TRY IT: Please give back word for word the lines of the material below between the line containing "destruct (decide (ex = NotFound)); simpl; [eexists;" and the line containing "Lemma cleanup_poll_history_db guild_id", inclusive.

PROVIDED RECORDS:
Lemma add_reactions_from msg (l : list string) i w :
  (i + length l ≤ 7)%nat →
  (∀ emoji e, react_raises (discord w) !! emoji = Some e → is_HTTPException e = true) →
  ∃ w', fold_enumerate i l tt
          (λ i _ _,
             emoji <- index poll_emojis i ;;
             try_except (add_reaction msg emoji)
               (λ e, if is_HTTPException e
                     then logger WARNING "Failed to add reaction"
                     else raise e)) w = (Returned tt, w')
        ∧ only_touches_message msg w w'.
Proof.
  revert i w. induction l as [|t l IH]; intros i w Hlen Hhttp.
  - eexists. split; [done|apply only_touches_message_refl].
  - simpl in *. destruct (index_poll_emojis i) as [emoji He]; [lia|].
    unfold bind at 1. unfold index at 1. rewrite He. unfold bind at 1, ret at 1.
    destruct (add_reaction_logged msg emoji w Hhttp) as (w1 & -> & Hf1).
    destruct (IH (S i) w1) as (w2 & Hw2 & Hf2); [lia| |].
    { destruct Hf1 as (_&_&_&_&_&Hr&_). by rewrite Hr. }
    exists w2. split; [done|]. by eapply only_touches_message_trans.
Qed.

Lemma add_reactions_returns msg texts w :
  (∀ emoji e, react_raises (discord w) !! emoji = Some e → is_HTTPException e = true) →
  ∃ w', add_reactions msg texts w = (Returned tt, w')
        ∧ only_touches_message msg w w'.
Proof. apply add_reactions_from. rewrite length_take. lia. Qed.
End publish_steps.

Section retention.
Implicit Types (w : world) (cfg : config).

Lemma cleanup_poll_history_pops guild_id channel cfg oldest rest w :
  cfg_poll_history cfg = Some (oldest :: rest) →
  rest ≠ [] →
  (∀ e, delete_raises (discord w) = Some e → is_HTTPException e = true) →
  ∃ w', cleanup_poll_history guild_id channel cfg w = (Returned rest, w')
        ∧ configs w' = <[guild_id := set_poll_history rest cfg]> (configs w)
        ∧ db w' = db w
        ∧ config_file w' = config_file w
        ∧ file_writable w' = file_writable w
        ∧ active_polls w' = active_polls w
        ∧ send_raises (discord w') = send_raises (discord w)
        ∧ react_raises (discord w') = react_raises (discord w)
        ∧ next_message_id (discord w') = next_message_id (discord w)
        ∧ tomorrow_label (discord w') = tomorrow_label (discord w)
        ∧ messages (discord w') = messages_after_cleanup channel oldest (discord w)
        ∧ log w' = log w ++ [cleanup_log_line channel oldest (discord w)].
Proof.
  intros Hh Hrest Hhttp.
  unfold cleanup_poll_history, messages_after_cleanup, cleanup_log_line.
  rewrite Hh. simpl.
  rewrite decide_True by (destruct rest; simpl; [done|lia]).
  unfold fetch_message, message_delete. unfold_M. simpl.
  destruct (messages (discord w) !! oldest) as [m|] eqn:Hm; simpl;
    [|eexists; by split_and!].
  destruct (decide (msg_channel m = channel)); simpl; [|eexists; by split_and!].
  destruct (delete_raises (discord w)) as [ex|] eqn:He; simpl;
    [|eexists; by split_and!].
  destruct (decide (ex = NotFound)); simpl; [eexists; by split_and!|].
  rewrite (Hhttp ex eq_refl). eexists; by split_and!.
Qed.

(** The retention step never touches the store, whatever the platform
    answers. *)
Lemma cleanup_poll_history_db guild_id channel cfg w :
  db (run (cleanup_poll_history guild_id channel cfg) w) = db w.
Proof.
  unfold cleanup_poll_history.
  destruct (decide _); [|done].
  destruct (default [] (cfg_poll_history cfg)) as [|oldest rest]; [done|].
  unfold fetch_message, message_delete. unfold_M. simpl.
  destruct (messages (discord w) !! oldest) as [m|]; simpl; [|done].
  destruct (decide (msg_channel m = channel)); simpl; [|done].
  destruct (delete_raises (discord w)) as [ex|]; simpl; [|done].
  destruct (decide (ex = NotFound)); simpl; [done|].
  by destruct (is_HTTPException ex).
Qed.

Lemma cleanup_poll_history_send_raises guild_id channel cfg w :
  send_raises (discord (run (cleanup_poll_history guild_id channel cfg) w))
  = send_raises (discord w).
Proof.
  unfold cleanup_poll_history.
  destruct (decide _); [|done].
  destruct (default [] (cfg_poll_history cfg)) as [|oldest rest]; [done|].
  unfold fetch_message, message_delete. unfold_M. simpl.
  destruct (messages (discord w) !! oldest) as [m|]; simpl; [|done].
  destruct (decide (msg_channel m = channel)); simpl; [|done].
  destruct (delete_raises (discord w)) as [ex|]; simpl; [|done].
  destruct (decide (ex = NotFound)); simpl; [done|].
  by destruct (is_HTTPException ex).
Qed.

Lemma save_configs_returns w :
  ∃ w', save_configs w = (Returned tt, w')
        ∧ configs w' = configs w
        ∧ db w' = db w
        ∧ active_polls w' = active_polls w
        ∧ discord w' = discord w
        ∧ (file_writable w = true → config_file w' = configs w)
        ∧ log w `prefix_of` log w'.
Proof.
  unfold save_configs. unfold_M. simpl.
  destruct (file_writable w); simpl; eexists; split_and!; try done;
    by apply prefix_app_r.
Qed.

Lemma create_poll_frame guild_id channel_id message_id date is_test w :
  only_touches_store w (run (create_poll guild_id channel_id message_id date is_test) w).
Proof.
  unfold only_touches_store, create_poll, create_poll_failed. unfold_M.
  destruct (available (db w)) eqn:Hav; simpl;
    [|split_and!; try done; by apply prefix_app_r].
  destruct (query_server guild_id (db w)) as [[i server]|]; simpl;
    [|split_and!; try done; by apply prefix_app_r].
  destruct (decide (is_Some (query_poll message_id (db w)))); simpl;
    [split_and!; try done; by apply prefix_app_r|].
  repeat (simpl; rewrite ?Hav).
  rewrite delete_polls_available. repeat (simpl; rewrite ?Hav).
  split_and!; try done.
  - by rewrite delete_polls_available.
  - by apply prefix_app_r.
Qed.
End retention.

(** A daily publish that gets through: what it returns and leaves behind. *)
Lemma post_daily_poll_published (guild_id channel_id : Z) (channels : list Z)
    (cfg : config) (oldest : Z) (rest : list Z) (w : world) :
  guilds (discord w) !! guild_id = Some channels →
  configs w !! guild_id = Some cfg →
  cfg_enabled cfg = Some true →
  cfg_channel_id cfg = Some channel_id →
  channel_id ∈ channels →
  cfg_poll_history cfg = Some (oldest :: rest) →
  rest ≠ [] →
  send_raises (discord w) = None →
  (∀ e, delete_raises (discord w) = Some e → is_HTTPException e = true) →
  (∀ emoji e, react_raises (discord w) !! emoji = Some e → is_HTTPException e = true) →
  ensures (post_daily_poll guild_id) w
    (λ o w',
       let new := next_message_id (discord w) in
       o = Returned tt
       ∧ configs w' = <[guild_id := set_poll_history (rest ++ [new]) cfg]>
                        (<[guild_id := set_poll_history rest cfg]> (configs w))
       ∧ (∀ m, m ≠ new →
               messages (discord w') !! m
               = messages_after_cleanup channel_id oldest (discord w) !! m)
       ∧ is_Some (messages (discord w') !! new)
       ∧ cleanup_log_line channel_id oldest (discord w) ∈ log w'
       ∧ (file_writable w = true → config_file w' = configs w')).
Proof.
  intros Hg Hc Hen Hch Hin Hh Hrest Hsend Hdel Hreact.
  unfold post_daily_poll.
  apply ensures_try, ensures_bind.
  eapply ensures_eq; [reflexivity|]. cbv beta iota. rewrite Hg.
  apply ensures_bind.
  eapply ensures_eq; [by apply get_guild_config_known|]. cbv beta iota.
  rewrite Hen. simpl negb. cbv iota. rewrite Hch. rewrite decide_True by done.
  apply ensures_bind. eapply ensures_eq; [reflexivity|]. cbv beta iota.
  destruct (build_options_text_returns
              (default default_poll_options (cfg_poll_options cfg)) w) as [text Htext].
  apply ensures_bind. eapply ensures_eq; [exact Htext|]. cbv beta iota.
  destruct (cleanup_poll_history_pops guild_id channel_id cfg oldest rest w Hh Hrest Hdel)
    as (w1 & Hw1 & Hc1 & Hdb1 & Hcf1 & Hfw1 & Hap1 & Hs1 & Hr1 & Hn1 & Ht1 & Hm1 & Hl1).
  apply ensures_bind. eapply ensures_eq; [exact Hw1|]. cbv beta iota.
  apply ensures_bind. eapply ensures_eq.
  { unfold channel_send. unfold_M. rewrite Hs1, Hsend. reflexivity. }
  cbv beta iota.
  set (new := next_message_id (discord w1)).
  set (ws := set_discord _ w1).
  destruct (add_reactions_returns new
              (default default_poll_options (cfg_poll_options cfg)) ws)
    as (w2 & Hw2 & Hdb2 & Hc2 & Hcf2 & Hfw2 & Hap2 & Hr2 & Hm2 & Hs2 & Hl2).
  { subst ws. simpl. by rewrite Hr1. }
  apply ensures_bind. eapply ensures_eq; [exact Hw2|]. cbv beta iota.
  apply ensures_bind. eapply ensures_eq; [reflexivity|]. cbv beta iota.
  set (w3 := set_configs _ w2).
  destruct (save_configs_returns w3) as (w4 & Hw4 & Hc4 & Hdb4 & Hap4 & Hd4 & Hf4 & Hl4).
  apply ensures_bind. eapply ensures_eq; [exact Hw4|]. cbv beta iota.
  pose proof (create_poll_frame guild_id channel_id new (tomorrow_label (discord w))
                false w4) as (Hc5 & Hcf5 & Hap5 & Hd5 & _ & Hl5).
  unfold run in *. apply ensures_bind. unfold ensures at 1.
  destruct (create_poll guild_id channel_id new (tomorrow_label (discord w)) false w4)
    as [o w5]. cbn [fst snd] in *.
  assert (configs w5 = <[guild_id := set_poll_history (rest ++ [next_message_id (discord w)]) cfg]>
                         (<[guild_id := set_poll_history rest cfg]> (configs w))
          ∧ (∀ m, m ≠ next_message_id (discord w) →
                  messages (discord w5) !! m
                  = messages_after_cleanup channel_id oldest (discord w) !! m)
          ∧ is_Some (messages (discord w5) !! next_message_id (discord w))
          ∧ cleanup_log_line channel_id oldest (discord w) ∈ log w5
          ∧ (file_writable w = true → config_file w5 = configs w5))
    as (F1 & F2 & F3 & F4 & F5).
  { subst new w3 ws. simpl in *. rewrite Hn1 in *. split_and!.
    - by rewrite Hc5, Hc4, Hc2, <- Hc1.
    - intros m Hm. rewrite Hd5, Hd4, Hm2 by done.
      rewrite lookup_insert_ne by done. by rewrite Hm1.
    - rewrite Hd5, Hd4. apply Hs2. rewrite lookup_insert_eq. by eexists.
    - eapply elem_of_prefix; [|exact Hl5].
      eapply elem_of_prefix; [|exact Hl4].
      eapply elem_of_prefix; [|exact Hl2].
      rewrite Hl1. apply elem_of_app. right. by left.
    - intros Hfw. rewrite Hcf5, Hc5, Hc4. apply Hf4. by rewrite Hfw2, Hfw1. }
  destruct o as [id|e].
  - apply ensures_bind. eapply ensures_eq; [reflexivity|]. cbv beta iota.
    apply ensures_bind. eapply ensures_eq; [reflexivity|]. cbv beta iota.
    eapply ensures_eq; [reflexivity|]. simpl.
    split_and!; try done.
    rewrite <- app_assoc. apply elem_of_app. by left.
  - destruct (decide (e = Forbidden));
      (eapply ensures_eq; [reflexivity|]; simpl; split_and!; try done;
       apply elem_of_app; by left).
Qed.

SOLVED EXERCISE:
  destruct (decide (ex = NotFound)); simpl; [eexists; by split_and!|].
  rewrite (Hhttp ex eq_refl). eexists; by split_and!.
Qed.

(** The retention step never touches the store, whatever the platform
    answers. *)
Lemma cleanup_poll_history_db guild_id channel cfg w :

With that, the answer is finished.